=== Section Start ===
(** X16.  Settings survive a reload when the write to local storage
    succeeds.  In the browser, after any of the five setters whose write
    succeeds, when the theme is not empty, [initialize()] on a newly
    created store over the same page restores the theme and the three
    switches, and the font size when it is finite and not 0; a font size
    of [NaN], an infinity or 0 comes back as 14.  When the write fails (the
    quota is exceeded, storage is unavailable) the stored settings are
    what they were, and a reload gives the font size and the switches of
    the reload before the setter. *)
Theorem settings_survive_reload (t : jstring) (n : Number) (b : bool)
    (s s' : State) :
  in_browser (page s) = true ->
  s' = setTheme t s \/ s' = setFontSize n s \/ s' = setAutoSave b s
  \/ s' = setShowLineNumbers b s \/ s' = setWordWrap b s ->
  let r := initialize (created (page s')) in
  (hd false (set_faults (page s)) = false ->
   theme s' <> [] ->
   (theme r, autoSave r, showLineNumbers r, wordWrap r)
   = (theme s', autoSave s', showLineNumbers s', wordWrap s')
   /\ fontSize r
      = match fontSize s' with
        | S754_finite _ _ _ => fontSize s'
        | _ => Number_of_Z 14
        end
   /\ (forall sg m e, fontSize s' = S754_finite sg m e ->
       settings r = settings s'))
  /\ (hd false (set_faults (page s)) = true ->
      let r0 := initialize (created (page s)) in
      app_settings (page s') = app_settings (page s)
      /\ (fontSize r, autoSave r, showLineNumbers r, wordWrap r)
         = (fontSize r0, autoSave r0, showLineNumbers r0, wordWrap r0)).
Proof.
  intros Hb Hs' r.
  assert (Hu : exists u, s' = saveToStorage u
                         /\ in_browser (page u) = true
                         /\ set_faults (page u) = set_faults (page s)
                         /\ app_settings (page u) = app_settings (page s)).
  { destruct Hs' as [ -> | [ -> | [ -> | [ -> | -> ] ] ] ]; eexists;
      (split; [reflexivity|]); unfold applyTheme; cbn [page];
      rewrite ?Hb; cbn [page in_browser set_faults app_settings]; auto. }
  destruct Hu as (u & -> & Hbu & Hfu & Hau).
  destruct (page_saveToStorage u Hbu) as (Hb' & _ & Hok & Hfail).
  rewrite Hfu in Hok, Hfail.
  pose proof (settings_saveToStorage u) as Hsame. unfold settings in Hsame.
  injection Hsame as Hth Hfs Has Hsl Hww.
  assert (Hr : r = applyTheme
                     (mkState
                        (or_else (saved_theme
                                    (get_app_settings
                                       (page (saveToStorage u))))
                           (or_else (data_theme (page (saveToStorage u)))
                              (str "light")))
                        (number_or
                           (saved_fontSize
                              (get_app_settings (page (saveToStorage u))))
                           (Number_of_Z 14))
                        (nullish
                           (saved_autoSave
                              (get_app_settings (page (saveToStorage u))))
                           true)
                        (nullish
                           (saved_showLineNumbers
                              (get_app_settings (page (saveToStorage u))))
                           true)
                        (nullish
                           (saved_wordWrap
                              (get_app_settings (page (saveToStorage u))))
                           false)
                        (page (saveToStorage u)))).
  { unfold r, initialize, created. cbn [page]. rewrite Hb'. reflexivity. }
  assert (Hproj : forall v, in_browser (page v) = true ->
                    settings (applyTheme v) = settings v).
  { intros v Hv. unfold applyTheme. rewrite Hv. reflexivity. }
  assert (Hsr : settings r
                = (or_else (saved_theme
                              (get_app_settings (page (saveToStorage u))))
                     (or_else (data_theme (page (saveToStorage u)))
                        (str "light")),
                   number_or
                     (saved_fontSize
                        (get_app_settings (page (saveToStorage u))))
                     (Number_of_Z 14),
                   nullish
                     (saved_autoSave
                        (get_app_settings (page (saveToStorage u)))) true,
                   nullish
                     (saved_showLineNumbers
                        (get_app_settings (page (saveToStorage u)))) true,
                   nullish
                     (saved_wordWrap
                        (get_app_settings (page (saveToStorage u))))
                     false)).
  { rewrite Hr. rewrite Hproj by exact Hb'. reflexivity. }
  unfold settings in Hsr. injection Hsr as Rth Rfs Ras Rsl Rww.
  split.
  - intros Hf Ht. specialize (Hok Hf).
    unfold get_app_settings in Rth, Rfs, Ras, Rsl, Rww.
    rewrite Hok in Rth, Rfs, Ras, Rsl, Rww.
    cbn [stored saved_theme saved_fontSize saved_autoSave
           saved_showLineNumbers saved_wordWrap nullish]
      in Rth, Rfs, Ras, Rsl, Rww.
    rewrite Hth in Ht.
    assert (Rth' : theme r = theme u).
    { rewrite Rth. destruct (theme u); [contradiction|reflexivity]. }
    assert (Rfs' : fontSize r
                   = match fontSize u with
                     | S754_finite _ _ _ => fontSize u
                     | _ => Number_of_Z 14
                     end).
    { rewrite Rfs. destruct (fontSize u); reflexivity. }
    rewrite Hth, Hfs, Has, Hsl, Hww.
    split; [congruence|]. split; [exact Rfs'|].
    intros sg m e He. unfold settings. rewrite Hth, Hfs, Has, Hsl, Hww.
    rewrite He in Rfs'. congruence.
  - intros Hf r0. specialize (Hfail Hf). split; [congruence|].
    assert (Hr0 : settings r0
                  = (or_else (saved_theme (get_app_settings (page s)))
                       (or_else (data_theme (page s)) (str "light")),
                     number_or (saved_fontSize (get_app_settings (page s)))
                       (Number_of_Z 14),
                     nullish (saved_autoSave (get_app_settings (page s)))
                       true,
                     nullish
                       (saved_showLineNumbers (get_app_settings (page s)))
                       true,
                     nullish (saved_wordWrap (get_app_settings (page s)))
                       false)).
    { unfold r0, initialize, created. cbn [page]. rewrite Hb. cbn [negb].
      rewrite Hproj by exact Hb. reflexivity. }
    unfold settings in Hr0. injection Hr0 as Oth Ofs Oas Osl Oww.
    unfold get_app_settings in *. rewrite Hfail, Hau in *.
    congruence.
Qed.

Lemma settings_survive_reload_witness :
  settings
    (initialize
       (created
          (page (setFontSize (Number_of_Z 18) (created Cases.dark_page)))))
  = (str "light", Number_of_Z 18, true, true, false)
  /\ fontSize
       (initialize
          (created (page (setFontSize S754_nan (created Cases.dark_page)))))
     = Number_of_Z 14
  /\ fontSize
       (initialize
          (created
             (page (setFontSize (Number_of_Z 20)
                      (initialize (created Cases.full_page))))))
     = Number_of_Z 12.
Proof.
  destruct (settings_survive_reload [] (Number_of_Z 18) true
              (created Cases.dark_page)
              (setFontSize (Number_of_Z 18) (created Cases.dark_page))
              eq_refl (or_intror (or_introl eq_refl))) as (Hok & _).
  destruct (Hok eq_refl) as (_ & _ & Hfinite);
    [vm_compute; discriminate|].
  destruct (settings_survive_reload [] S754_nan true
              (created Cases.dark_page)
              (setFontSize S754_nan (created Cases.dark_page))
              eq_refl (or_intror (or_introl eq_refl))) as (Hnan & _).
  destruct (Hnan eq_refl) as (_ & Hfont & _);
    [vm_compute; discriminate|].
  destruct (settings_survive_reload [] (Number_of_Z 20) true
              (initialize (created Cases.full_page))
              (setFontSize (Number_of_Z 20)
                 (initialize (created Cases.full_page)))
              eq_refl (or_intror (or_introl eq_refl))) as (_ & Hfull).
  destruct (Hfull eq_refl) as (_ & Hkept).
  split; [|split].
  - etransitivity;
      [apply (Hfinite false 5066549580791808%positive (-48)%Z)|];
      vm_compute; reflexivity.
  - etransitivity; [exact Hfont|]. vm_compute. reflexivity.
  - etransitivity;
      [exact (f_equal (fun p => fst (fst (fst p))) Hkept)|].
    vm_compute. reflexivity.
Defined.

End SettingsProps.

(** ** Running a query, loading from history, dragging the sidebar *)

Section WorkbenchProps.

Import Workbench.

(** X17.  [runQuery()] does nothing when no tab is active or the editor
    text is blank.  Otherwise, whatever the outcome of the execution, the
    result of the execution (the error result when it failed) is stored
    under the active tab and displayed, the executing flag is cleared,
    every tab with the active tab's identifier is marked saved and
    unchanged (also after a failed execution), and the tab identifiers and
    the active-tab pointer are kept. *)
Theorem runQuery_marks_saved (outcome : ResultsStore.Outcome)
    (g : jstring) (now : Z) (queryInput : jstring) (a : App) :
  (TabEdits.getActiveTab (registry a) = None \/ trim queryInput = [] ->
   runQuery outcome g now queryInput a = a)
  /\ (forall tab,
         TabEdits.getActiveTab (registry a) = Some tab ->
         trim queryInput <> [] ->
         let a' := runQuery outcome g now queryInput a in
         let r := match outcome with
                  | ResultsStore.Resolved result => result
                  | ResultsStore.Rejected =>
                    ResultsStore.errorResult g now queryInput
                  end in
         ResultsStore.map_get (app_results a') (QueryTab.id tab) = Some r
         /\ app_currentResult a' = Some r
         /\ app_isExecuting a' = false
         /\ map QueryTab.id (app_tabs a') = map QueryTab.id (app_tabs a)
         /\ app_activeTabId a' = app_activeTabId a
         /\ forall t, In t (app_tabs a') ->
              QueryTab.id t = QueryTab.id tab ->
              QueryTab.isSaved t = Some true
              /\ QueryTab.hasChanges t = false).
Proof.
  split.
  - intros [H|H]; unfold runQuery; [now rewrite H|].
    destruct (TabEdits.getActiveTab (registry a)); [|reflexivity].
    now rewrite H.
  - intros tab Htab Hq. cbv zeta. unfold runQuery. rewrite Htab.
    destruct (trim queryInput) as [|c q'] eqn:Eq; [contradiction|].
    pose proof (executeQuery_settles outcome g now (QueryTab.id tab)
                  queryInput (cache a)) as Hs.
    rewrite Eq in Hs. specialize (Hs Hq). cbv zeta in Hs.
    destruct Hs as (Hex & _ & Hget & Hcur).
    set (r := match outcome with
              | ResultsStore.Resolved result => result
              | ResultsStore.Rejected =>
                ResultsStore.errorResult g now queryInput
              end) in *.
    set (c1 := ResultsStore.executeQuery outcome g now (QueryTab.id tab)
                 queryInput (cache a)) in *.
    unfold with_registry, with_cache.
    cbn [app_results app_currentResult app_isExecuting app_tabs
           app_activeTabId app_currentQueryId app_env].
    split; [exact Hget|]. split; [exact Hcur|]. split; [exact Hex|].
    unfold TabEdits.markTabAsSaved.
    rewrite tabs_update_tab, activeTabId_update_tab.
    unfold registry. cbn [TabsStore.tabs TabsStore.activeTabId app_tabs
                            app_activeTabId].
    split; [|split; [reflexivity|]].
    + rewrite map_map. apply map_ext. intros t.
      now destruct (eqb_str (QueryTab.id t) (QueryTab.id tab)).
    + intros t Hin Hid. apply in_map_iff in Hin as (t0 & Ht0 & _).
      destruct (eqb_str (QueryTab.id t0) (QueryTab.id tab)) eqn:E.
      * subst t. now split.
      * subst t. apply eqb_str_neq in E. contradiction.
Qed.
=== Section End ===
§ **EXERCISE PROMPT**
Your answer must consist solely of the lines above between the line holding "of [NaN], an" and the line holding "setWordWrap b s ->", inclusive, copied exactly.

§ **WRITTEN RESPONSE**
    of [NaN], an infinity or 0 comes back as 14.  When the write fails (the
    quota is exceeded, storage is unavailable) the stored settings are
    what they were, and a reload gives the font size and the switches of
    the reload before the setter. *)
Theorem settings_survive_reload (t : jstring) (n : Number) (b : bool)
    (s s' : State) :
  in_browser (page s) = true ->
  s' = setTheme t s \/ s' = setFontSize n s \/ s' = setAutoSave b s
  \/ s' = setShowLineNumbers b s \/ s' = setWordWrap b s ->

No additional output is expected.